Sally Hunt, the UCU’s general secretary, said: “While successive governments have been dreaming up new ways to increase the cost of going to university, the range of subjects available to students has fallen massively. As student numbers have continued to rise, choice has fallen across almost all disciplines, including STEM subjects, which governments have pledged to protect.”

She said the UK's global academic reputation was built on the broad range of subjects available and on the freedom of academics to push at the boundaries and create new areas of study. But the report showed that, while government rhetoric is all about students as consumers, the curriculum has actually narrowed significantly.

“If we want to compete globally, we simply cannot have areas of the country where students do not have access to a broad range of courses."

But Bahram Bekhradnia, director of the Higher Education Policy Institute, said that given how mobile the student population is there was no need for all courses to be offered everywhere, and no reason to assume that the previous number of courses was correct.

“Much more concerning are signs that the total number of student places at universities is being cut,” he said. “Rationalising the number of courses and making more efficient use of the resources that are available isn't necessarily a bad thing.”

In the report, Roberts said: “These days it seems universities are increasingly being treated as technical colleges from which graduates will emerge with some very specialised skills. This is a huge mistake.”

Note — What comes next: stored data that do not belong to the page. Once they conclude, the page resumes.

(* ===== verification/KernelInstance.v ===== *)
(** A concrete kernel around hw3/proc.c - a page allocator that counts, a
    cyclic generator, test-and-set locks held by processors - for the theorems
    to be applied to: the hypotheses on the parts that are not in the
    repository hold together. *)

From S2P Require Import Prelude KernelEnv Proc Locking ProcSpec Lottery Handover Protocol.
From S2P Require Import System.

(** ** The parts outside the repository *)

(** Copies up to [n - 1] bytes of a string and terminates it. *)
Fixpoint copy_string (src : list Z) (n : nat) : list Z :=
  match n, src with
  | O, _ => []
  | S O, _ => [0]
  | S n', [] => [0]
  | S n', b :: src' => if decide (b = 0) then [0] else b :: copy_string src' n'
  end.

(** The external state is the number of pages handed out so far. *)
Definition page_at (e : Z) : Z * Z := if decide (e < 8) then (4096 * (e + 1), e + 1) else (0, e).

#[export] Instance toy_kernel : KernelEnv := {|
  NPROC := 4; NOFILE := 2; KSTACKSIZE := 4096; PGSIZE := 4096; sizeof_trapframe := 76;
  SEG_UCODE := 3; SEG_UDATA := 4; DPL_USER := 3; FL_IF := 512; ROOTDEV := 1; sizeof_rtcdate := 24;
  forkret_addr := 1048576; trapret_addr := 1048592; initcode_start := 1052672; initcode_size := 44;
  kext := Z;
  kalloc := page_at;
  kfree := λ _ e, e;
  page_tf := λ _ _, tf_zero;
  setupkvm := page_at;
  inituvm := λ _ _ _ e, e;
  allocuvm := λ _ _ new e, (new, e);
  deallocuvm := λ _ _ new e, (new, e);
  copyuvm := λ _ _ e, page_at e;
  freevm := λ _ e, e;
  switchuvm := λ _ e, e;
  switchkvm := λ e, e;
  filedup := λ f e, (f, e);
  fileclose := λ _ e, e;
  idup := λ i e, (i, e);
  iput := λ _ e, e;
  namei := λ _ e, (7, e);
  begin_op := λ e, e;
  end_op := λ e, e;
  iinit := λ _ e, e;
  initlog := λ _ e, e;
  unixtime := λ e, e;
  sgenrand := λ _ e, e;
  random_at_most := λ n e, (e mod (n + 1), e + 1);
  safestrcpy := λ dst src n, copy_string src (Z.to_nat n) ++ drop (length (copy_string src (Z.to_nat n))) dst;
  getcallerpcs := λ _ _, [];
  uload32 := λ _ a _, a;
  uload8 := λ _ a _, if decide (a mod 8 = 7) then 0 else 65;
  cmostime := λ _ _ e, e
|}.

#[export] Instance toy_random : RandomLaw.
Proof.
  split. intros n e Hn. simpl. pose proof (Z.mod_pos_bound e (n + 1)). lia.
Qed.

(** The lock words: who holds what. *)
Definition held (c : nat) (l : lockid) (L : list (nat * lockid)) : bool := bool_decide ((c, l) ∈ L).

#[export] Instance toy_spinlock : Spinlock := {|
  lkst := list (nat * lockid);
  lk_init := λ l L, filter (λ e, e.2 ≠ l) L;
  lk_acquire := λ c l L k,
    if decide (Forall (λ e, e.2 ≠ l) L) then
      let k' := Cpu (cpu_proc k) (ncli k + 1)
                  (if decide (ncli k = 0) then (if eflags_if k then 1 else 0) else intena k) false in
      Some ((c, l) :: L, k')
    else None;
  lk_release := λ c l L k,
    if decide ((c, l) ∈ L) then
      if decide (eflags_if k = false ∧ 1 ≤ ncli k) then
        Some (filter (λ e, e ≠ (c, l)) L,
              Cpu (cpu_proc k) (ncli k - 1) (intena k) (bool_decide (ncli k = 1 ∧ intena k ≠ 0)))
      else None
    else None;
  holding := held
|}.

#[export] Instance toy_spinlock_laws : SpinlockLaws.
Proof.
  split; simpl; unfold held.
  - intros c l L. apply bool_decide_false. rewrite list_elem_of_filter. naive_solver.
  - intros c l L k Hfree Hn. rewrite decide_True.
    + eexists _, _. split; [done|]. simpl. repeat split.
      * apply bool_decide_true. by left.
      * intros c' l' Hne. apply bool_decide_ext. rewrite elem_of_cons. naive_solver.
    + apply list.Forall_forall. intros [c' l'] Hin. simpl. intros ->.
      specialize (Hfree c'). by rewrite bool_decide_true in Hfree.
  - intros c c' l L k Hh%bool_decide_eq_true. rewrite decide_False; [done|].
    intros Hall. rewrite list.Forall_forall in Hall. by apply (Hall (c', l)).
  - intros c l L k Hh%bool_decide_eq_true Hn Hif. rewrite !decide_True by done.
    eexists _, _. split; [done|]. simpl. do 4 (split; [done|]). split.
    + intros c'. apply eq_bool_prop_intro. rewrite andb_True, negb_True, !bool_decide_spec.
      rewrite list_elem_of_filter. naive_solver.
    + intros c' l' Hne. apply bool_decide_ext. rewrite list_elem_of_filter. naive_solver.
Qed.

(** ** Processes and kernel states to start from *)

Definition blank : proc :=
  Proc 0 0 0 UNUSED 0 None 0 tf_zero 0 (Context 0 0 0 0 0) 0 None 0 [0; 0] 0
       (replicate 16 0) 0.

Definition a_proc (st : procstate) (n tix : Z) (par : option nat) : proc :=
  set_state st (set_pid n (set_tickets tix (set_parent par blank))).

Definition free_cpu : cpu := Cpu None 0 0 true.

Definition busy_cpu (i : nat) : cpu := Cpu (Some i) 0 0 true.

Definition kernel_of (tab : list proc) (cs : list cpu) : kernel :=
  {| ptable := tab; initproc := Some 0%nat; nextpid := 9; first := 0; ticks := 5; cpus := cs;
     locks := []; ext := 0; trace := [] |}.

(** As the loader leaves it. *)
Definition power_on : kernel :=
  {| ptable := replicate 4 blank; initproc := None; nextpid := 1; first := 1; ticks := 0;
     cpus := [free_cpu; free_cpu]; locks := []; ext := 0; trace := [] |}.

Lemma can_lock_kernel_of c tab cs k :
  cs !! c = Some k → cpu_ok k → can_lock c PtableLock (kernel_of tab cs).
Proof. intros Hk Hok. split; [done|]. by exists k. Qed.

Lemma free_cpu_ok : cpu_ok free_cpu.
Proof. split; simpl; [lia|done]. Qed.

Lemma busy_cpu_ok i : cpu_ok (busy_cpu i).
Proof. split; simpl; [lia|done]. Qed.

(** ** The lottery at work *)

Definition lottery_table : list proc :=
  [a_proc SLEEPING 1 9 None; a_proc RUNNABLE 2 3 (Some 0%nat); a_proc RUNNABLE 3 5 (Some 0%nat);
   a_proc RUNNABLE 4 0 (Some 0%nat)].

Lemma lottery_table_fair : fair_table lottery_table.
Proof. split; [|by vm_compute]. by repeat constructor. Qed.

Lemma lottery_fair_witness :
  Z.of_nat (length (winning_draws lottery_table 1)) = 4 ∧
  Z.of_nat (length (winning_draws lottery_table 2)) = 5.
Proof.
  split.
  - destruct (lottery_fair lottery_table 1 _ lottery_table_fair eq_refl eq_refl) as (_ & _ & Hn).
    exact Hn.
  - destruct (lottery_fair lottery_table 2 _ lottery_table_fair eq_refl eq_refl) as (_ & _ & Hn).
    exact Hn.
Defined.

Lemma lottery_serves_witness :
  (∃ j p, lottery 4 lottery_table = Some j ∧ lottery_table !! j = Some p ∧ state p = RUNNABLE) ∧
  lottery 4 lottery_table ≠ Some 3%nat.
Proof.
  assert (Exists (λ p, state p = RUNNABLE) lottery_table) as Hex.
  { right. by left. }
  assert (0 ≤ 4 ≤ num_tickets lottery_table) as Hw by (vm_compute; split; discriminate).
  destruct (lottery_serves lottery_table 4 lottery_table_fair Hex Hw) as [Hj Hz].
  split; [exact Hj|]. eapply Hz; [reflexivity|reflexivity|].
  right. by left.
Defined.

Professor Donald Braben, honorary professor in life sciences at University College London, said: “All major developments in the last century were unpredicted. Take the internet: were the universities being urged to offer lessons on the internet in the 70s and 80s? Industrial opinion notoriously changes with their balance sheets. If we gear institutions solely to what we perceive students and employers want then that is precisely what we will get. Stagnation will follow.”

Professor Philip Schofield, professor of the history of legal and political thought, and director of the Bentham Project at University College London, said restricting choice meant giving the less well-informed control over the better-informed on the very question of what they need to be informed about.